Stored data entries
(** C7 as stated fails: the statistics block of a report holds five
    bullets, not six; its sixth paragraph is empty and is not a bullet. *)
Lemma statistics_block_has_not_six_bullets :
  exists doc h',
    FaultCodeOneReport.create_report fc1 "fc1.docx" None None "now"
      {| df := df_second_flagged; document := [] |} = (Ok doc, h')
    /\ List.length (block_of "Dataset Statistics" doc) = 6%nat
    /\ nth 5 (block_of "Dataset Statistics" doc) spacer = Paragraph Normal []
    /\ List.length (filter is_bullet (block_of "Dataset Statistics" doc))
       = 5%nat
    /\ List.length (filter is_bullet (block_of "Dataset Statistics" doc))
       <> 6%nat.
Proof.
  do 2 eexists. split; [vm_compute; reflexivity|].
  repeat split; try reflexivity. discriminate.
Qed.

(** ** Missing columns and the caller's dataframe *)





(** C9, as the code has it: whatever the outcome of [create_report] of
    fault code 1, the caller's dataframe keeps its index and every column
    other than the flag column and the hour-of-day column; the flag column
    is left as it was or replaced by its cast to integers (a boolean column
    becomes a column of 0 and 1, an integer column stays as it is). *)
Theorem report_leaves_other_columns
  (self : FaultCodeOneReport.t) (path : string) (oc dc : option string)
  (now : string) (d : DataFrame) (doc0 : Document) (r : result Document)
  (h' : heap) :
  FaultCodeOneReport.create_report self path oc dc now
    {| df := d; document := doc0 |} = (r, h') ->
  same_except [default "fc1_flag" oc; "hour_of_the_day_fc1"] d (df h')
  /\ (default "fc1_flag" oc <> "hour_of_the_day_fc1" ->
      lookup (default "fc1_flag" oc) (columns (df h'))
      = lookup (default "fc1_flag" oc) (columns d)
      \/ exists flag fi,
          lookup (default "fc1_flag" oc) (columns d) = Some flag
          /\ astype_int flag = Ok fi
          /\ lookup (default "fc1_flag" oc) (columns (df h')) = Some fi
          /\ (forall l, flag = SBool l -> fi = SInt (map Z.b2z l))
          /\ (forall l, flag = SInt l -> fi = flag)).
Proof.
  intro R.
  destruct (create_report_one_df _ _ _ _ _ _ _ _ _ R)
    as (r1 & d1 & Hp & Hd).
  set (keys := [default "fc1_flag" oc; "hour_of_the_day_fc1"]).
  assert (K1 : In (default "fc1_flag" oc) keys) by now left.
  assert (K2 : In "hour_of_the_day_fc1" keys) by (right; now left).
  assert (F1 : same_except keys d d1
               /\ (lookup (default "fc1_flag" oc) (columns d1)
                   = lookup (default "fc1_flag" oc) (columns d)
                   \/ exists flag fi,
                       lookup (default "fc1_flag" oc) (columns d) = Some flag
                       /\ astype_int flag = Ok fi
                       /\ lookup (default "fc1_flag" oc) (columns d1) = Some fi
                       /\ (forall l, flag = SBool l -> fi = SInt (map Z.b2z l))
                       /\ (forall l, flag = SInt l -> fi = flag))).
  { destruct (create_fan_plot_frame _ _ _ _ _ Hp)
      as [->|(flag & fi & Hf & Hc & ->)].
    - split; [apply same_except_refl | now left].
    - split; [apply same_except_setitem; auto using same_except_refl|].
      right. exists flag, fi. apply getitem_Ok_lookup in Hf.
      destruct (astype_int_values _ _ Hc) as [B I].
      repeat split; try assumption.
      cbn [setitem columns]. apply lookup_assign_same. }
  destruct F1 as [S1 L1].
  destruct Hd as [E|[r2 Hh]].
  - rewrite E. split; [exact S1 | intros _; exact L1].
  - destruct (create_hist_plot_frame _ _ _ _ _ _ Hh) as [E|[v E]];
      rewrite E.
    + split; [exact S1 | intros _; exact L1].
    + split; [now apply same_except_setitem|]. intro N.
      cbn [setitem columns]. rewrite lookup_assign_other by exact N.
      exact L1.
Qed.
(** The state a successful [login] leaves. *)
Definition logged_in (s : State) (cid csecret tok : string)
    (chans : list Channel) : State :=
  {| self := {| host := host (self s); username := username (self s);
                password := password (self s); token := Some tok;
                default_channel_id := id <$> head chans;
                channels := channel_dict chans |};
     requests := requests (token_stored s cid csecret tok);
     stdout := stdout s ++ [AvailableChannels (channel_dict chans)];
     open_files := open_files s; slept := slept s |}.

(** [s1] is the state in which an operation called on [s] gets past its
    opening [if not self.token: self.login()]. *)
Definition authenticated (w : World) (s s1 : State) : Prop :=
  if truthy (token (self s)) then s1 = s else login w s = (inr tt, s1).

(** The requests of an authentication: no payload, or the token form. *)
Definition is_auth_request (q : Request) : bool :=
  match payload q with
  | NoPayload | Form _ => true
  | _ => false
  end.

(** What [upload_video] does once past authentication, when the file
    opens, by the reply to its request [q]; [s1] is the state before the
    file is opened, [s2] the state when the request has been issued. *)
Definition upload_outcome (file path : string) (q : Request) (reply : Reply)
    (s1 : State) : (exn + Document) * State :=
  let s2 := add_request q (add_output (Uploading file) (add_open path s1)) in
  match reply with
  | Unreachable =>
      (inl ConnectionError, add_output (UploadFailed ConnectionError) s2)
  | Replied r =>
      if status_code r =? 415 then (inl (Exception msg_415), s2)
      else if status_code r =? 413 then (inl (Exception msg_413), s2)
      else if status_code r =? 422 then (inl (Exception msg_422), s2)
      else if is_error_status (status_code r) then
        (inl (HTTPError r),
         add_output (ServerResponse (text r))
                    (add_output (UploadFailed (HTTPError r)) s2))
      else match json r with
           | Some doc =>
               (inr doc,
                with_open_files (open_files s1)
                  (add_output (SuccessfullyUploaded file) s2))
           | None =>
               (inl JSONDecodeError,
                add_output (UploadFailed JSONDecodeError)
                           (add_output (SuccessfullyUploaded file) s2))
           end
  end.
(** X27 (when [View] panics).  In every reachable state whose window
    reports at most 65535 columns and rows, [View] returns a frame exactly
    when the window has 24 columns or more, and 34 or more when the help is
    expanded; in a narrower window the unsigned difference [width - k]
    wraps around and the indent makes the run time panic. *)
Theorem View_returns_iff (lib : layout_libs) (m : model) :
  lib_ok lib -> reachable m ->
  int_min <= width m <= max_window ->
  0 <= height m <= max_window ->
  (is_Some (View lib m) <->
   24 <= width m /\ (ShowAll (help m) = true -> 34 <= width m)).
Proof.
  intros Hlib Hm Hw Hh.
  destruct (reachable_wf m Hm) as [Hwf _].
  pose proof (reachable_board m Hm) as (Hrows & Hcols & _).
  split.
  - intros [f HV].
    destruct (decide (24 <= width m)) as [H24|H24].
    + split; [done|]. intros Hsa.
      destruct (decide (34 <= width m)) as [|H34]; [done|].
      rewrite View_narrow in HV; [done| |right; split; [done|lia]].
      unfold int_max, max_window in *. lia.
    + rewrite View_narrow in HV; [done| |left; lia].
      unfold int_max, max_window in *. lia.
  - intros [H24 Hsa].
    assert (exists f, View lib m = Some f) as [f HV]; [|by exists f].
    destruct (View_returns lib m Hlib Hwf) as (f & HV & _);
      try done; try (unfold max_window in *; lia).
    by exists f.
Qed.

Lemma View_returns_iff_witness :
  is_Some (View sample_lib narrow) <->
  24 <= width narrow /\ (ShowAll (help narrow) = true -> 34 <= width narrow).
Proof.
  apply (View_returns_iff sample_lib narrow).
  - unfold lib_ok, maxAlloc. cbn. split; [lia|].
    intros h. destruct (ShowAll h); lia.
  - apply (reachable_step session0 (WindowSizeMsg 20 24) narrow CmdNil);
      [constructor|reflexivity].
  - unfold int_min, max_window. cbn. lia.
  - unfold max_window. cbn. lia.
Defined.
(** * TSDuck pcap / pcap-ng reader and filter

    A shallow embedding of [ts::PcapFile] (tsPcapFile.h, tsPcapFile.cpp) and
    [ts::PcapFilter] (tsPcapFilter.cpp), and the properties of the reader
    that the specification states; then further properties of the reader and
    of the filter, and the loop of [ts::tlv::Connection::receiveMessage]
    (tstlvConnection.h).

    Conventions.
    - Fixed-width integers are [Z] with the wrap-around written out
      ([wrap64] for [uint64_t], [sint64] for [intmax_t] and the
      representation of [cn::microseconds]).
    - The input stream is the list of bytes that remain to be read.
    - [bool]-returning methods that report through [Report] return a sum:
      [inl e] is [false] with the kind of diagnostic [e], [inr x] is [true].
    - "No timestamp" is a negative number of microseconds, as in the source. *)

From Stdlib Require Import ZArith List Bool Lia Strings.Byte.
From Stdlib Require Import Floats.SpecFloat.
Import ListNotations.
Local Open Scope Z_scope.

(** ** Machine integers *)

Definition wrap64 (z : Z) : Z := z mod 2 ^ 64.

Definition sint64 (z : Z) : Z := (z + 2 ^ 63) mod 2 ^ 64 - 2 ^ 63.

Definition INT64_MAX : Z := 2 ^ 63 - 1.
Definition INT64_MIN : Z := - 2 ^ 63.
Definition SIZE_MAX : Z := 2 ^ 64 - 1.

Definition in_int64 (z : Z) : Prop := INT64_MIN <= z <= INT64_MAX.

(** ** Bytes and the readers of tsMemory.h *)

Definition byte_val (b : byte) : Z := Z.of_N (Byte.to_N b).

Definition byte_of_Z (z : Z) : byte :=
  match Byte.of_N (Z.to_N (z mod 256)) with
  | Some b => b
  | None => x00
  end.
==
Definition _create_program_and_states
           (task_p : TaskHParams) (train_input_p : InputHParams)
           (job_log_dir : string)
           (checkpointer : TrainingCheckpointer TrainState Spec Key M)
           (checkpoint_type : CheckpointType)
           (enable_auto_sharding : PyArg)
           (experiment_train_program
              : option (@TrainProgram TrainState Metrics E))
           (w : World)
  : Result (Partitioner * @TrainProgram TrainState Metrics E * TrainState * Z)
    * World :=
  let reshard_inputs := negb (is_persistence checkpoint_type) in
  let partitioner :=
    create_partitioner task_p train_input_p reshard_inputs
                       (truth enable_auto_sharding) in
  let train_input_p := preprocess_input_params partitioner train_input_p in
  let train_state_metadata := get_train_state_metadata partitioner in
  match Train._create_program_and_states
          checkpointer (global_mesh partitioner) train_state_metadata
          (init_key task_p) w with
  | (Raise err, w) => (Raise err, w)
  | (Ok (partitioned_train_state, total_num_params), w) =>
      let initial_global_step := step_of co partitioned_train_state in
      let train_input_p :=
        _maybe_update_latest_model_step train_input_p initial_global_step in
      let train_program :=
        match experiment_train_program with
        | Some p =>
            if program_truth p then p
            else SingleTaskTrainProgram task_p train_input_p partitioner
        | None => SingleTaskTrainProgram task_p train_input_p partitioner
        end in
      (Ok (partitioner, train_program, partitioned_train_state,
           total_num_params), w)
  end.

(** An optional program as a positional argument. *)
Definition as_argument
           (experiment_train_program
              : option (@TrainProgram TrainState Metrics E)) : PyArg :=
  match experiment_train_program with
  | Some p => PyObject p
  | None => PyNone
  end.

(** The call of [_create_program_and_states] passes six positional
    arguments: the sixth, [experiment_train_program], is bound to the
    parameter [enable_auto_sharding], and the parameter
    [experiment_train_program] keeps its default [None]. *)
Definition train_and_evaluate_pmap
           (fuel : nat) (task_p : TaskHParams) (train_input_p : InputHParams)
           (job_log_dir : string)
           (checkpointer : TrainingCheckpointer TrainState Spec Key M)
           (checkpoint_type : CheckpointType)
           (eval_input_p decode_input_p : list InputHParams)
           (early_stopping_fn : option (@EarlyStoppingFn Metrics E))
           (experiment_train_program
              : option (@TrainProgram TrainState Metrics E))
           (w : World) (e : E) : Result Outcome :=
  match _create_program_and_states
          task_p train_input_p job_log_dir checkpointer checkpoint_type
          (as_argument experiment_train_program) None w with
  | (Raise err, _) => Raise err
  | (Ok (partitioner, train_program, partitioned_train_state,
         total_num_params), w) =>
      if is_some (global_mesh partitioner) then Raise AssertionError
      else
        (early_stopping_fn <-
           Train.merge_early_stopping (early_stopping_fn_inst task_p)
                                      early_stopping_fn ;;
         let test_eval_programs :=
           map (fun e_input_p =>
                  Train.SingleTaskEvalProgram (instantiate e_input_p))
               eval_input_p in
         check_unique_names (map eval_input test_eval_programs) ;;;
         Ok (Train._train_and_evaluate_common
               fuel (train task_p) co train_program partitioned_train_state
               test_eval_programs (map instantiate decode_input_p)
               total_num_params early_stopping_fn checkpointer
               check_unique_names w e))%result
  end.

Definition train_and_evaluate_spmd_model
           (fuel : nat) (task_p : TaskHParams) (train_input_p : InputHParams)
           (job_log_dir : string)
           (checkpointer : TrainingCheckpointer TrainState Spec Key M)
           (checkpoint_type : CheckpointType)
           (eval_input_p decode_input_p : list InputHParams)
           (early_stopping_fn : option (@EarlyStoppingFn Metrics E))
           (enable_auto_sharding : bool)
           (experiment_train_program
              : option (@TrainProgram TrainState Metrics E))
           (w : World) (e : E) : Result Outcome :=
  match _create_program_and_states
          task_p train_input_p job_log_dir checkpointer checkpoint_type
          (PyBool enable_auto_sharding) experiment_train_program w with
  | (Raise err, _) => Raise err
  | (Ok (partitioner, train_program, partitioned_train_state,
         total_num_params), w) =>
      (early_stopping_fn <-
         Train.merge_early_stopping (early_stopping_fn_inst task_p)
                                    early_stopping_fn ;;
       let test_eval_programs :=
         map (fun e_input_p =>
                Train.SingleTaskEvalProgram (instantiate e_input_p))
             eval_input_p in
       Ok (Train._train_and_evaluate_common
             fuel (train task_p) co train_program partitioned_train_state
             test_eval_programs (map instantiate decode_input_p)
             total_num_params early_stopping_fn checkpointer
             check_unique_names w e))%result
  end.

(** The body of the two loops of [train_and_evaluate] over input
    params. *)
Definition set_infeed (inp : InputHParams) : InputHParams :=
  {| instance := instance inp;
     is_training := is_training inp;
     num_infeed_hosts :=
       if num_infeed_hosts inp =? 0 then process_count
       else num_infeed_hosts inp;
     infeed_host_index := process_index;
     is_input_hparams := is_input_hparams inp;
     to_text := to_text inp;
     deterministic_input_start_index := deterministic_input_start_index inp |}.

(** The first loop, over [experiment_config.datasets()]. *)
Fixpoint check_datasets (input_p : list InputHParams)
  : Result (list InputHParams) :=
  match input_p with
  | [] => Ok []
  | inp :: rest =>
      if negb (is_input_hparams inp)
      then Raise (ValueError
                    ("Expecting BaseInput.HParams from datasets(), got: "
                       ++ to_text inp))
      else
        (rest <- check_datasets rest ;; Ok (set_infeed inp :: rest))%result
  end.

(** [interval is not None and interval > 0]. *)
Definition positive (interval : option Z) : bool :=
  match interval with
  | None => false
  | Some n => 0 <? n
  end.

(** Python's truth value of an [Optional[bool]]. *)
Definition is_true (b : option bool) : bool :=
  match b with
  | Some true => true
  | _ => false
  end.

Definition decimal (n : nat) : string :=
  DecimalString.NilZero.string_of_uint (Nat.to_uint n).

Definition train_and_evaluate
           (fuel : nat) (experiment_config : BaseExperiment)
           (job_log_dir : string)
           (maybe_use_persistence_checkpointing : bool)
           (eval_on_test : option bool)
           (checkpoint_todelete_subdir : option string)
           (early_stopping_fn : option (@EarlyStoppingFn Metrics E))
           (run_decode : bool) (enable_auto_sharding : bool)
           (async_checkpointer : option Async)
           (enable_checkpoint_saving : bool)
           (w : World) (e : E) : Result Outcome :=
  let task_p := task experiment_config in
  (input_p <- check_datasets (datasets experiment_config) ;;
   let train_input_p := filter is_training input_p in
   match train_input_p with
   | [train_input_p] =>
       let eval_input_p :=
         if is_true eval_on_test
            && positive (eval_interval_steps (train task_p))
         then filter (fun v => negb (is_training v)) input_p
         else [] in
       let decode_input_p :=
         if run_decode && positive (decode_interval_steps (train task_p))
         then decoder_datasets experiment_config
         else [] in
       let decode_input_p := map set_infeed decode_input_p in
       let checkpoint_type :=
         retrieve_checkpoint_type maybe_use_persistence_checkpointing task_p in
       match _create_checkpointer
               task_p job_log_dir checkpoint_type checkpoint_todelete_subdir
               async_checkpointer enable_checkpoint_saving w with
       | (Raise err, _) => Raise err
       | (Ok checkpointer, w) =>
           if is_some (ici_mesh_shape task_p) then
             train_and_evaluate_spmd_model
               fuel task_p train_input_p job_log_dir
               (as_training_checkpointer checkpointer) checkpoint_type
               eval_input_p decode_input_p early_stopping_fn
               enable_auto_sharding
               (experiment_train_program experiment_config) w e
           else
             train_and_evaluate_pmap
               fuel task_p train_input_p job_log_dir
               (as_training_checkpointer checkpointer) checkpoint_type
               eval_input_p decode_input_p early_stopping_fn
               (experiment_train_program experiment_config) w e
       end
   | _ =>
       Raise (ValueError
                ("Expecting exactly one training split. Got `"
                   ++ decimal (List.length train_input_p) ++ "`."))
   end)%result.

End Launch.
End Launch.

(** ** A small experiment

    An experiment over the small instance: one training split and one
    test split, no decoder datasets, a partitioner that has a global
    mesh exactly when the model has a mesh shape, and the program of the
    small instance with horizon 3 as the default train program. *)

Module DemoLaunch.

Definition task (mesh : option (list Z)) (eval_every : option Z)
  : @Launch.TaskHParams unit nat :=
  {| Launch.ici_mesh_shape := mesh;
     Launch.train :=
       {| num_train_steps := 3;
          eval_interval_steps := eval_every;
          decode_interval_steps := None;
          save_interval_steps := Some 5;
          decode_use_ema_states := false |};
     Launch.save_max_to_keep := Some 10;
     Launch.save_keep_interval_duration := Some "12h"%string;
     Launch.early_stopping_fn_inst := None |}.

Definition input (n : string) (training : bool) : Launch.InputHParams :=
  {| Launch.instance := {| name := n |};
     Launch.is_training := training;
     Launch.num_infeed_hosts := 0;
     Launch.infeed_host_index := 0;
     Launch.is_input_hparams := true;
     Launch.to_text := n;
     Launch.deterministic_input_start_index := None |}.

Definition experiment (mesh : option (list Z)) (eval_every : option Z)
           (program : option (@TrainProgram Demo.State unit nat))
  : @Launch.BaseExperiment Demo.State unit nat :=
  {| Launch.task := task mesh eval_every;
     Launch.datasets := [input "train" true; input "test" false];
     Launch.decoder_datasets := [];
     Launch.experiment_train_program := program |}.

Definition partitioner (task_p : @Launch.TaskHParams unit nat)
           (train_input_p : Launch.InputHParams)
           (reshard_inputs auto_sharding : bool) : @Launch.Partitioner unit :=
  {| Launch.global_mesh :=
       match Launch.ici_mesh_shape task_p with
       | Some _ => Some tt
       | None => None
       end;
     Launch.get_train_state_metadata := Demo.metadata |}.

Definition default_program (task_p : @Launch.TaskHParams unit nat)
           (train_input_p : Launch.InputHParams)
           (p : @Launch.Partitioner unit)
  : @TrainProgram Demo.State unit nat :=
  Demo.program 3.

- Exercise brief
Where in the records does the string "SBool" appear? Copy every line that has it.

- Your response
          /\ (forall l, flag = SBool l -> fi = SInt (map Z.b2z l))
                       /\ (forall l, flag = SBool l -> fi = SInt (map Z.b2z l))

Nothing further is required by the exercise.